Assim num panorama tão grande é fácil ter um leque de músicas que a determinada altura da nossa vida nos foram marcando, seja pela idade, seja circunstância em que ouvimos a música. Lembro de um das primeiras que me despertaram seriamente a atenção: Under pressure dos Queen; Stuck in a moment, dos U2; depois vieram os Xutos e eu podia escrever aqui a discografia toda, mas escolho Circo de Feras, Homem do Leme, Remar Remar e Teimosia.
O Fonseca de Leiria, também deixou grande marca nos últimos tempos, e uma musica tem que ser mesmo muito boa quando consegue de facto suscitar sentimentos, e reacção em massa. Como se explica que num concerto em que o publico está totalmente ao rubro aos saltos e quase em êxtase, de repente fique sossegado quase em adoração ao palco, ao som de músicas como a Teimosia dos Xutos, ou Não Afastes os teus Olhos dos meus do David Fonseca?

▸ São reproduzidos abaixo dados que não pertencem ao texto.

(* ===== verification/MsgStep.v ===== *)
(** msg_switch.c, third part: every operation keeps the invariant of MsgInv, and what
    each does to the queues of its message.  The exception is the disconnect of a
    message that waits in the queue of the switch while packets are still to be read, which
    [allowed] leaves out and MsgDiscon treats. *)

From Stdlib Require Import ZArith Lia String.
From S2P Require Export MsgInv.

Local Open Scope Z_scope.

(** The invariant between two operations. *)
Definition good (s : msg_switch_t) : Prop := switch_inv s ∧ interest_ok s.

Lemma good_shape s : good s → shape s.
Proof. intros [[? _] _]. done. Qed.

Lemma good_flags s p m :
  good s → s_msgs s !! p = Some (Some m) → msg_flags_ok (p ∈ s_pending_msgs s) m.
Proof. intros [[_ H] _] Hp. by apply H. Qed.

#[export] Hint Resolve good_shape : zimr.

(** Two messages that differ in what [msg_refresh] and the queues may change. *)
Definition same_identity (m m1 : msg_t) : Prop :=
  m_msgid m1 = m_msgid m ∧ m_imsgid m1 = m_imsgid m ∧ m_selectable m1 = m_selectable m.

Lemma refresh_good s p m m1 :
  shape s → others_ok s p → s_msgs s !! p = Some (Some m) → same_identity m m1 →
  msg_flags_ok (p ∈ s_pending_msgs s) m1 →
  ∃ s' m', msg_refresh (put_m s p m1) p = Done s' ∧ switch_inv s' ∧ refreshed s s' p m1 m'.
Proof.
  intros Hs Ho Hp (Hi1 & Hi2 & Hi3) Hf.
  destruct (refresh_ok (put_m s p m1) p m1) as (s' & m' & H1 & H2 & [R1 R2 R3 R4 R5 R6 R7]).
  - by apply shape_put_m with m.
  - by apply others_put_m.
  - by eapply put_m_lookup.
  - done.
  - exists s', m'. split; [done|]. split; [done|]. split; try done.
    rewrite R1. simpl. by rewrite list_insert_insert_eq.
Qed.

(** ** Queue operations *)

Definition writ_pushed (m : msg_t) (packet : msg_packet_t) : msg_t :=
  let m := with_incomplete (with_writ_queue m (m_writ_queue m ++ [packet])) None in
  let m := set_flag MSG_STAT_PACKET_AVAIL_TO_WRIT m in
  if has_packets (m_writ_queue m) MSG_N_BUFF_PACKETS_ALLOWED
  then clr_flag MSG_STAT_SPACE_AVAIL_FOR_WRIT m else m.

Definition writ_popped (m : msg_t) : msg_t :=
  let m := with_writ_queue m (tail (m_writ_queue m)) in
  let m := clr_flag MSG_STAT_WRITING (set_flag MSG_STAT_WAITING_FOR_RESP m) in
  let m := if has_packets (m_writ_queue m) MSG_N_BUFF_PACKETS_ALLOWED then m
           else set_flag MSG_STAT_SPACE_AVAIL_FOR_WRIT m in
  if has_packets (m_writ_queue m) 1 then m else clr_flag MSG_STAT_PACKET_AVAIL_TO_WRIT m.

Definition read_pushed (m : msg_t) (packet : msg_packet_t) : msg_t :=
  let m := set_flag MSG_STAT_NEED_TO_SEND_RESP (with_n_read m (m_n_read m + 1)) in
  let m := if isset m MSG_STAT_CLOSED then m
           else with_read_queue m (m_read_queue m ++ [packet]) in
  let m := set_flag MSG_STAT_PACKET_AVAIL_TO_READ m in
  if has_packets (m_read_queue m) MSG_N_BUFF_PACKETS_ALLOWED
  then clr_flag MSG_STAT_SPACE_AVAIL_FOR_READ m else m.

Definition read_popped (m : msg_t) : msg_t :=
  let m := with_cur_pos (with_read_queue m (tail (m_read_queue m))) 0 in
  let m := if has_packets (m_read_queue m) MSG_N_BUFF_PACKETS_ALLOWED then m
           else set_flag MSG_STAT_SPACE_AVAIL_FOR_READ m in
  if has_packets (m_read_queue m) 1 then m else clr_flag MSG_STAT_PACKET_AVAIL_TO_READ m.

A música da minha vida vai ser sempre aquela que consiga fazer com que eu a ouça no coração e não somente com os ouvidos. Aquela que me faça um sorriso enorme que eu não consiga disfarçar, aquela que me faça cantar no carro feito parvo, como é a Sweet Child of Mine e aquelas em que fico Azul a tentar cantar com o Tim.
Musicas da minha vida são aquelas que mostram aquilo que somos, eu sou um lamechas porque as que me tocam mais são as baladas, mesmo as mais pesadas do metal como aquela maravilha musical a que chamam Nothing else Matters.